Below are some records. Say how many of their lines contain the string "that", and give nothing but the number.

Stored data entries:
============================================================
Lemma strip_exact_witness : ∃ removed kept,
  @strip ex_pton (mkRebinding true []) ex_name ex_private = Ok (removed, kept) ∧
  kept ++ removed ≡ₚ ex_private.
Proof.
  destruct (@strip_exact ex_pton ex_pton_literals (mkRebinding true []) ex_name ex_private)
    as (removed & kept & Hs & H & _); [by_compute|].
  exists removed, kept. split; [done|]. by apply H.
Defined.
(* ===== verification/ServerSelection.v ===== *)
(** * Server selection: [resolver/server_selection.cpp]

    Smoothed round-trip times per upstream server, the choice among
    candidates and the time to wait.  The injected [clock_] and [random_] are
    streams: the [i]th call returns the [i]th element, and the state counts
    the calls, so that two readings within one operation may differ as they
    do in the code.  Times are nanoseconds of the steady clock, round trips
    microseconds, both 64-bit and far from their limits; [failures] and
    [updates_] wrap at 32 bits. *)

From stdpp Require Import base tactics numbers list gmap fin_maps.
From Stdlib Require Import ZArith Lia.
From S2P Require Import Prelude.

Definition kPruneEvery : Z := 1024.
Definition kUnmeasured : Z := 400000.
Definition kTimeoutPenalty : Z := 2000000.
Definition kMaxSrtt : Z := 5000000.
Definition kMaxFailures : Z := 5.
Definition kMinTimeout : Z := 100.
Definition kForgetAfter : Z := 15 * 60 * 1000000000.

Record Info := mkInfo {
  i_measured : bool; i_srtt : Z; i_rttvar : Z; i_failures : Z; i_updated : Z;
}.

(** [Info{}]; the default time point is the clock's epoch. *)
Definition default_info : Info := mkInfo false 0 0 0 0.

Record ServerSelection := mkSelection {
  ss_explore_one_in : Z; ss_servers : gmap Z Info; ss_updates : Z;
  ss_ticks : nat; ss_draws : nat;
}.

Definition new_selection (explore_one_in : Z) : ServerSelection := mkSelection explore_one_in ∅ 0 0 0.

Definition set_servers (s : ServerSelection) (m : gmap Z Info) : ServerSelection :=
  mkSelection (ss_explore_one_in s) m (ss_updates s) (ss_ticks s) (ss_draws s).

Section selection.
Context (clock : nat → Z) (random : nat → Z → Z).

Definition tick (s : ServerSelection) : Z * ServerSelection :=
  (clock (ss_ticks s), mkSelection (ss_explore_one_in s) (ss_servers s) (ss_updates s) (S (ss_ticks s)) (ss_draws s)).

Definition draw (s : ServerSelection) (n : Z) : Z * ServerSelection :=
  (random (ss_draws s) n, mkSelection (ss_explore_one_in s) (ss_servers s) (ss_updates s) (ss_ticks s) (S (ss_draws s))).

(** Older than [kForgetAfter] at [now]. *)
Definition forgotten (now : Z) (i : Info) : bool := (kForgetAfter <? now - i_updated i)%Z.

(** The clock is read only when the server is known. *)
Definition fresh (s : ServerSelection) (server : Z) : option Info * ServerSelection :=
  match ss_servers s !! server with
  | None => (None, s)
  | Some i => let '(now, s) := tick s in (if forgotten now i then None else Some i, s)
  end.
(* ===== verification/EventLoop.v ===== *)
(** * The event loop: [net/event_loop.cpp]

    One thread waits in epoll and calls back the owners of descriptors and
    timers.  Callbacks are values of abstract types ([Io] for descriptors,
    [Tm] for timers); what a callback does to the loop is the list of calls it
    makes, and an arbitrary function gives the calls of the n-th callback run,
    so a theorem for every such function covers every behaviour, including
    callbacks that remove or re-add themselves and each other.  What the kernel
    returns (epoll_ctl, epoll_wait) and the clock are arguments.

    [std::map<TimerKey, TimerCallback>] is a list sorted by (deadline, id);
    times are nanoseconds. *)

From stdpp Require Import base tactics numbers list gmap fin_maps sorting.
From Stdlib Require Import ZArith Lia.
From S2P Require Import Prelude.

Definition kWakeToken : Z := 0.
Definition kMaxEventsPerWait : Z := 64.
Definition INT_MAX : Z := 2147483647.

Definition TimerKey : Type := Z * Z.

(** [operator<] of [std::pair]. *)
Definition key_lt (a b : TimerKey) : Prop := (a.1 < b.1 ∨ a.1 = b.1 ∧ a.2 < b.2)%Z.
Global Instance key_lt_dec a b : Decision (key_lt a b).
Proof. unfold key_lt. apply _. Defined.

Inductive LoopError := FileExists | NoSuchFile | SystemError.

Section loop.
Context {Io Tm : Type}.

Record Watch := mkWatch { w_fd : Z; w_cb : Io }.

Record EventLoop := mkEventLoop {
  el_stop_requested : bool; el_next_token : Z; el_watches : gmap Z Watch; el_tokens : gmap Z Z;
  el_next_timer_id : Z; el_timers : list (TimerKey * Tm); el_timer_deadlines : gmap Z Z;
}.

Definition new_loop : EventLoop := mkEventLoop false 1 ∅ ∅ 1 [] ∅.

(** [create]: the results of [epoll_create1], [eventfd] and [epoll_ctl]; the
    descriptors it closes, and the loop if all went well. *)
Definition create (epoll_fd wake_fd : Z) (ctl_ok : bool) : list Z * option EventLoop :=
  if (epoll_fd <? 0)%Z then ([], None)
  else if (wake_fd <? 0)%Z then ([epoll_fd], None)
  else if ctl_ok then ([], Some new_loop) else ([wake_fd; epoll_fd], None).

Definition set_stop (l : EventLoop) (b : bool) : EventLoop :=
  mkEventLoop b (el_next_token l) (el_watches l) (el_tokens l) (el_next_timer_id l) (el_timers l) (el_timer_deadlines l).
Definition set_fds (l : EventLoop) (next : Z) (ws : gmap Z Watch) (ts : gmap Z Z) : EventLoop :=
  mkEventLoop (el_stop_requested l) next ws ts (el_next_timer_id l) (el_timers l) (el_timer_deadlines l).
Definition set_timers (l : EventLoop) (next : Z) (ts : list (TimerKey * Tm)) (ds : gmap Z Z) : EventLoop :=
  mkEventLoop (el_stop_requested l) (el_next_token l) (el_watches l) (el_tokens l) next ts ds.

Definition stop (l : EventLoop) : EventLoop := set_stop l true.

(** ** Descriptors *)

(** [epoll_ctl] fails: the token has been taken all the same. *)
Definition add_fd (l : EventLoop) (fd : Z) (cb : Io) (ctl_ok : bool) : option LoopError * EventLoop :=
  if decide (is_Some (el_tokens l !! fd)) then (Some FileExists, l) else
  let token := el_next_token l in
  let next := u64 (token + 1) in
  if ctl_ok then (None, set_fds l next (<[token := mkWatch fd cb]> (el_watches l)) (<[fd := token]> (el_tokens l)))
  else (Some SystemError, set_fds l next (el_watches l) (el_tokens l)).

Definition modify_fd (l : EventLoop) (fd : Z) (ctl_ok : bool) : option LoopError :=
  match el_tokens l !! fd with
  | None => Some NoSuchFile
  | Some _ => if ctl_ok then None else Some SystemError
  end.

Definition remove_fd (l : EventLoop) (fd : Z) : EventLoop :=
  match el_tokens l !! fd with
  | None => l
  | Some token => set_fds l (el_next_token l) (delete token (el_watches l)) (delete fd (el_tokens l))
  end.

(** ** Timers *)

(** [std::map::emplace]: nothing changes if the key is there. *)
Fixpoint emplace (k : TimerKey) (cb : Tm) (m : list (TimerKey * Tm)) : list (TimerKey * Tm) :=
  match m with
  | [] => [(k, cb)]
  | (k', cb') :: rest =>
    if decide (key_lt k k') then (k, cb) :: m
    else if decide (k = k') then m else (k', cb') :: emplace k cb rest
  end.

Definition erase_key (k : TimerKey) (m : list (TimerKey * Tm)) : list (TimerKey * Tm) := filter (λ e, e.1 ≠ k) m.

(** [unordered_map::emplace]. *)
Definition emplace_deadline (id d : Z) (m : gmap Z Z) : gmap Z Z :=
  match m !! id with Some _ => m | None => <[id := d]> m end.

Definition add_timer (l : EventLoop) (now delay : Z) (cb : Tm) : Z * EventLoop :=
  let id := el_next_timer_id l in
  let deadline := (now + delay)%Z in
  (id, set_timers l (u64 (id + 1)) (emplace (deadline, id) cb (el_timers l))
         (emplace_deadline id deadline (el_timer_deadlines l))).

Definition cancel_timer (l : EventLoop) (id : Z) : bool * EventLoop :=
  match el_timer_deadlines l !! id with
  | None => (false, l)
  | Some d => (true, set_timers l (el_next_timer_id l) (erase_key (d, id) (el_timers l)) (delete id (el_timer_deadlines l)))
  end.

(** [std::chrono::ceil<milliseconds>] of a positive duration. *)
Definition ceil_millis (ns : Z) : Z := (Z.quot ns 1000000 + if (Z.rem ns 1000000 =? 0)%Z then 0 else 1)%Z.

Definition next_timeout_ms (l : EventLoop) (now : Z) : Z :=
  match el_timers l with
  | [] => -1
  | (k, _) :: _ =>
    let delay := (k.1 - now)%Z in
    if (delay <=? 0)%Z then 0 else Z.min (ceil_millis delay) INT_MAX
  end.

(** ** What a callback does to the loop *)

Inductive Call :=
| AddFd (fd : Z) (cb : Io) (ctl_ok : bool)
| ModifyFd (fd : Z) (ctl_ok : bool)
| RemoveFd (fd : Z)
| AddTimer (now delay : Z) (cb : Tm)
| CancelTimer (id : Z)
| Stop.

Definition do_call (l : EventLoop) (c : Call) : EventLoop :=
  match c with
  | AddFd fd cb ok => (add_fd l fd cb ok).2
  | ModifyFd _ _ => l
  | RemoveFd fd => remove_fd l fd
  | AddTimer now delay cb => (add_timer l now delay cb).2
  | CancelTimer id => (cancel_timer l id).2
  | Stop => stop l
  end.
Definition do_calls (l : EventLoop) (cs : list Call) : EventLoop := fold_left do_call cs l.

Section turn.
Context (acts : nat → list Call).

(** ** [dispatch_io]: the events of one [epoll_wait], as (token, mask). *)
Fixpoint dispatch_events (l : EventLoop) (n : nat) (events : list (Z * Z)) : list (Z * Io * Z) * nat * EventLoop :=
  match events with
  | [] => ([], n, l)
  | (token, mask) :: events =>
    if (token =? kWakeToken)%Z then dispatch_events l n events else
    match el_watches l !! token with
    | None => dispatch_events l n events
    | Some watch =>
      let '(fired, n', l') := dispatch_events (do_calls l (acts n)) (S n) events in
      ((token, w_cb watch, mask) :: fired, n', l')
    end
  end.

Inductive Wait := Interrupted | WaitFailed | Events (events : list (Z * Z)).

(** [None] is [std::abort]. *)
Definition dispatch_io (l : EventLoop) (n : nat) (w : Wait) : option (list (Z * Io * Z) * nat * EventLoop) :=
  match w with
  | Interrupted => Some ([], n, l)
  | WaitFailed => None
  | Events events => Some (dispatch_events l n events)
  end.

(** ** [run_due_timers] *)

(** One turn of its loop: the timer to run, taken out of the tables. *)
Definition pop_due (l : EventLoop) (now newest : Z) : option (Z * Tm * EventLoop) :=
  match el_timers l with
  | [] => None
  | ((deadline, id), cb) :: rest =>
    if ((now <? deadline) || (newest <=? id))%Z then None
    else Some (id, cb, set_timers l (el_next_timer_id l) rest (delete id (el_timer_deadlines l)))
  end.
============================================================
▶ SOLUTION: 2